## [ABOUT THIS TASK]
Among the entries below, please repeat exactly and only the lines from the line containing "ten; up to three" to the line containing "intros d out.", both lines included.
+++ THE DATA +++
(** C6: the formatter keeps the digits of the input, at most the first
    ten; up to three digits are shown as they are, four to six as
    (XXX) XXX with a partial last group, seven to ten as (XXX) XXX-XXXX,
    the last group being complete at ten digits. *)
Theorem formatPhoneInput_shape (input : jsstring) :
  let d := firstn 10 (digits_of input) in
  let out := formatPhoneInput input in
  (length d <= 10 /\ all_digits d)
  /\ (length d <= 3 -> out = d)
  /\ (4 <= length d <= 6 ->
      exists a b, d = a ++ b /\ length a = 3 /\ length b = length d - 3
                  /\ out = lit "(" ++ a ++ lit ") " ++ b)
  /\ (7 <= length d <= 10 ->
      exists a b c, d = a ++ b ++ c /\ length a = 3 /\ length b = 3
                    /\ length c = length d - 6
                    /\ out = lit "(" ++ a ++ lit ") " ++ b ++ lit "-" ++ c)
  /\ (10 <= length (digits_of input) ->
      exists a b c, d = a ++ b ++ c /\ length a = 3 /\ length b = 3
                    /\ length c = 4
                    /\ out = lit "(" ++ a ++ lit ") " ++ b ++ lit "-" ++ c).
Proof.
  intros d out. unfold out. rewrite formatPhoneInput_display. fold d.
  assert (Hlen : length d = Nat.min 10 (length (digits_of input))).
  { unfold d. apply length_firstn. }
  assert (Hfull : 7 <= length d ->
    exists a b c, d = a ++ b ++ c /\ length a = 3 /\ length b = 3
                  /\ length c = length d - 6
                  /\ display d = lit "(" ++ a ++ lit ") " ++ b ++ lit "-" ++ c).
  { intros H. exists (firstn 3 d), (firstn 3 (skipn 3 d)), (skipn 6 d).
    unfold display.
    destruct (Nat.leb_spec (length d) 3); [lia|].
    destruct (Nat.leb_spec (length d) 6); [lia|].
    repeat split.
    - change (skipn 6 d) with (skipn (3 + 3) d).
      rewrite <- (skipn_skipn 3 3 d), firstn_skipn. symmetry.
      apply firstn_skipn.
    - apply firstn_length_le. lia.
    - apply firstn_length_le. rewrite length_skipn. lia.
    - apply length_skipn. }
  repeat split.
  - lia.
  - unfold d. apply all_digits_firstn, digits_of_all_digits.
  - intros H. unfold display.
    destruct (Nat.leb_spec (length d) 3); [reflexivity|lia].
  - intros H. exists (firstn 3 d), (skipn 3 d). unfold display.
    destruct (Nat.leb_spec (length d) 3); [lia|].
    destruct (Nat.leb_spec (length d) 6); [|lia].
    repeat split.
    + symmetry. apply firstn_skipn.
    + apply firstn_length_le. lia.
    + apply length_skipn.
  - intros H. apply Hfull. lia.
  - intros H. destruct Hfull as (a & b & c & H1 & H2 & H3 & H4 & H5); [lia|].
    exists a, b, c. repeat split; auto. lia.
Qed.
+++
## [ANSWER BOX]
    ten; up to three digits are shown as they are, four to six as
    (XXX) XXX with a partial last group, seven to ten as (XXX) XXX-XXXX,
    the last group being complete at ten digits. *)
Theorem formatPhoneInput_shape (input : jsstring) :
  let d := firstn 10 (digits_of input) in
  let out := formatPhoneInput input in
  (length d <= 10 /\ all_digits d)
  /\ (length d <= 3 -> out = d)
  /\ (4 <= length d <= 6 ->
      exists a b, d = a ++ b /\ length a = 3 /\ length b = length d - 3
                  /\ out = lit "(" ++ a ++ lit ") " ++ b)
  /\ (7 <= length d <= 10 ->
      exists a b c, d = a ++ b ++ c /\ length a = 3 /\ length b = 3
                    /\ length c = length d - 6
                    /\ out = lit "(" ++ a ++ lit ") " ++ b ++ lit "-" ++ c)
  /\ (10 <= length (digits_of input) ->
      exists a b c, d = a ++ b ++ c /\ length a = 3 /\ length b = 3
                    /\ length c = 4
                    /\ out = lit "(" ++ a ++ lit ") " ++ b ++ lit "-" ++ c).
Proof.
  intros d out. unfold out. rewrite formatPhoneInput_display. fold d.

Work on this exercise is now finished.